Ах, вот что её беспокоило! Что он поверит в её легкую совесть и своё скорое освобождение из-за появления лояльности с её стороны.
Тео поджал губы. Её страхи содержали обоснованные причины. Если посмотреть на ситуацию со стороны, то получилась комичная, по его мнению, сцена: она пришла в тюрьму к своему истязателю, нежненько отсосала ему и испытала счастье от сего действа. Впору ангелочку поселиться в соседней камере. Теодор поторопился успокоить её:
— Мне здесь нравится! — Гермиона подняла с пола палочку и, не посмотрев на него, отошла на безопасное расстояние.
— Фините! — легким взмахом сняла путы с рук.
Тео безэмоционально растирал запястья, пока Гермиона колдовала над внешним видом и прополоскала рот.
— Это ложь, — обвинила его в неискренности и подошла к двери.
Теодор свернулся калачиком, бросив на неё задумчивый взгляд. Хотел посмотреть в глаза, поэтому позвал:
— Ангелочек! — она распрямила плечи, но не повернулась. — Мне здесь нравится, потому что ты сюда приходишь!
Резко развернувшись, она повысила голос:
— В последний раз!
Приподняв бровь, он прикусил внутреннюю щеку. Отчаянно искал в ней опровержение этих слов и вроде бы нашел. Улыбнулся и игривой интонацией произнес:
— В следующий раз надень юбку!
Палочка взметнулась согласно инстинкту, но Гермиона быстро рванула к выходу, с усилием сдерживаясь от новых пререканий. Захлопнула дверь и сорвалась на бег. Конечно, беседовать о случившемся не хотелось, но настоящая причина побега заключалась в…
— Мисс Грейнджер! — воскликнул аврор, когда мимо него пробежала Гермиона.
До комнаты охраны и ближайшей уборной всего один этаж и два коридора. Недоумевающий аврор бросился следом, а она влетела в помещение и согнулась над унитазом. За тошнотой последовала боль в животе и пояснице, а может в почках.

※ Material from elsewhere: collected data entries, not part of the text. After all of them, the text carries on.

(** C2: UpdateTaskState moves the task along one edge of [validTransitions],
    stamps it, appends exactly that edge to the transition log and leaves
    every other task alone; when it returns an error (an unknown task, an edge
    the table does not have, or any statement or the commit failing) nothing
    has changed. *)
Theorem UpdateTaskState_spec taskID to actor reason n s :
  match UpdateTaskState taskID to actor reason n s with
  | (Ok _, (_, s')) =>
      ∃ row now id,
        get_row s taskID = Some row ∧
        IsValidTransition (row_state row) to = true ∧
        get_row s' taskID = Some (apply_transition to now row) ∧
        (∀ other, other ≠ taskID → get_row s' other = get_row s other) ∧
        state_transitions (pg s') = state_transitions (pg s)
          ++ [MkTransition id taskID (row_state row) to actor reason now]
  | (Err _, (_, s')) => s' = s
  end.
Proof.
  destruct (UpdateTaskState _ _ _ _ n s) as [[u|e] [n' s']] eqn:Hrun.
  - apply UpdateTaskState_ok in Hrun as (row & now & id & Hrow & Hv & ->).
    exists row, now, id. autorewrite with lab_simpl. rewrite Hrow.
    split_and!; try done. intros. by apply get_row_transition_ne.
  - by eapply in_tx_err.
Qed.
End Correctness.

(** ** How the system may evolve

    The contract every operation of the control plane keeps, whatever fails in
    the middle: tasks are never lost, their identity never changes, their state
    moves along [lifecycle_edge]s from [created], the transition log only grows, a
    resolved approval is final, and what is logged or asked is about a task there is. *)

(** The edges of [validTransitions], the two unlogged recovery requeues and the
    relaunch of a stopped task. *)
Inductive lifecycle_edge : TaskState → TaskState → Prop :=
  | edge_valid s t : IsValidTransition s t = true → lifecycle_edge s t
  | edge_requeue s :
      s ∈ [TaskStateAssigned; TaskStateInProgress; TaskStateRetrying] →
      lifecycle_edge s TaskStateQueued
  | edge_relaunch s :
      s ∈ [TaskStateCreated; TaskStateFailed; TaskStateCancelled] →
      lifecycle_edge s TaskStateQueued.

Definition identity (r : TaskRow) :=
  (row_id r, row_description r, row_priority r, row_assigned_agent r,
   (row_correlation r, row_created_at r, row_parent r, row_root r, row_kind r),
   (row_initiative r, row_planned_agent r, row_idempotency_key r)).

Record row_evolves (r r' : TaskRow) : Prop := {
  re_identity : identity r' = identity r;
  re_state : rtc lifecycle_edge (row_state r) (row_state r');
}.

Record evolves (s s' : Sys) : Prop := {
  ev_tasks : ∀ id r, get_row s id = Some r →
    ∃ r', get_row s' id = Some r' ∧ row_evolves r r';
  ev_new : ∀ id r', get_row s' id = Some r' → get_row s id = None →
    row_id r' = id ∧ rtc lifecycle_edge TaskStateCreated (row_state r');
  ev_log : ∃ new, state_transitions (pg s') = state_transitions (pg s) ++ new ∧
    Forall (λ t, is_Some (get_row s' (tr_task t))) new;
  ev_approvals : ∀ id a, approvals (pg s) !! id = Some a →
    ∃ a', approvals (pg s') !! id = Some a' ∧ approval_id a' = approval_id a ∧
      approval_task a' = approval_task a ∧ (approval_status a ≠ ApprovalPending → a' = a);
  ev_asked : ∀ id a', approvals (pg s') !! id = Some a' → approvals (pg s) !! id = None →
    approval_id a' = id ∧ is_Some (get_row s' (approval_task a'));
}.

#[export] Instance row_evolves_preorder : PreOrder row_evolves.
Proof.
  split.
  - intros r. split; [done|apply rtc_refl].
  - intros r1 r2 r3 [Hi Hs] [Hi' Hs']. split; [congruence|by etrans].
Qed.

Lemma row_evolves_refl r : row_evolves r r.
Proof. done. Qed.

#[export] Instance evolves_preorder : PreOrder evolves.
Proof.
  split.
  - intros s. split; [intros id r Hr; by exists r|congruence| |eauto 10|congruence].
    exists []. by rewrite app_nil_r.
  - intros s1 s2 s3 [Ht Hn (l & Hl & Hlt) Ha Hq] [Ht' Hn' (l' & Hl' & Hlt') Ha' Hq'].
    assert (Hkept : ∀ id, is_Some (get_row s2 id) → is_Some (get_row s3 id)).
    { intros id [r Hr]. destruct (Ht' _ _ Hr) as (r' & ? & _). by exists r'. }
    split.
    + intros id r Hr. destruct (Ht _ _ Hr) as (r' & Hr' & He).
      destruct (Ht' _ _ Hr') as (r'' & ? & ?). exists r''. split; [done|by etrans].
    + intros id r'' Hr'' Hnone. destruct (get_row s2 id) as [r'|] eqn:Hr'; [|by eapply Hn'].
      destruct (Ht' _ _ Hr') as (? & Hr3 & [Hid Hst]). unfold identity in Hid.
      simplify_eq. destruct (Hn _ _ Hr' Hnone) as [Hid' Hst'].
      split; [congruence|by etrans].
    + exists (l ++ l'). split; [by rewrite Hl', Hl, app_assoc|].
      apply Forall_app. split; [|done]. eapply Forall_impl; [exact Hlt|eauto].
    + intros id a Hid. destruct (Ha _ _ Hid) as (a' & Hid' & Ei & Et & Hp).
      destruct (Ha' _ _ Hid') as (a'' & ? & Ei' & Et' & Hp'). exists a''.
      split_and!; [done|congruence|congruence|]. intros Hnp.
      specialize (Hp Hnp) as ->. by apply Hp'.
    + intros id a'' Hid'' Hnone. destruct (approvals (pg s2) !! id) as [a'|] eqn:Hid';
        [|by eapply Hq'].
      destruct (Hq _ _ Hid' Hnone) as [<- Hrow].
      destruct (Ha' _ _ Hid') as (b & Hb & Ei & Et & _).
      rewrite Hb in Hid''. injection Hid'' as <-. split; [done|]. rewrite Et. auto.
Qed.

Устала, очень сильно устала от всего. Выхода к покою не существовало. Она решила обратиться в Мунго за новыми успокаивающими зельями. Неосознанно задумалась, связано ли это со случайно проглоченной спермой, но затем напомнила себе, что тошнота преследовала её с момента раскрытия правды, когда Тео снял маску. Значит, всё дело в психике.
— Давно с вами такое?
Гермиона опешила настолько, что чуть не ударилась головой о полку. Аврор топтался у двери с видом, будто заметил то, что не должен был. В общем-то, так и было. Гермиона неопределенно покачала головой и произнесла:
— Дайте мне минуту.
***
Минутой аврор не отделался. Гермиона медленно ступала по коридору, с интересом рассматривая причудливые потолки с заколдованными фресками. Наткнулась на дементора и свернула в другую сторону. Аврор обратился к ней, подгоняя к выходу:
— Нам сюда, мисс Грейнджер!
Вздохнув, она направилась в сторону, указанную аврором, но пройдя мимо очередной темницы, внятно услышала гнусавое бормотание:
— Кис-кис, мой славный рыжий котик…
Её передернуло. Обняв себя за плечи, Гермиона ускорила шаг, но резко остановилась от внезапного изречения:
— Хвост я оставлю себе.
Бормотание прекратилось, сменившись надтреснутыми смешками. Гермиона внимательно посмотрела на дверь и обратилась к аврору:
— Кто этот узник?
После заклинания аврора на двери появился пергамент. Гермиона пробежала глазами по строчкам:
«Жетлак С. Трокс, осужденный за использование непростительного заклинания Авада Кедавра против чистокровного волшебника»
Она уставилась на дату ареста и задумалась над странным совпадением. Глаза заторопились продолжить чтение:
«Доставлен в отдел правопорядка неизвестным лицом по специальному разрешению Министра магии»
«Преступления средней тяжести: нанесение магических повреждений, незаконное использование запрещенных зелий, сговор с особо опасными магами, ныне известными как Пожиратели смерти, причинение вреда магическим существам и неоправданная жестокость по отношению к животным»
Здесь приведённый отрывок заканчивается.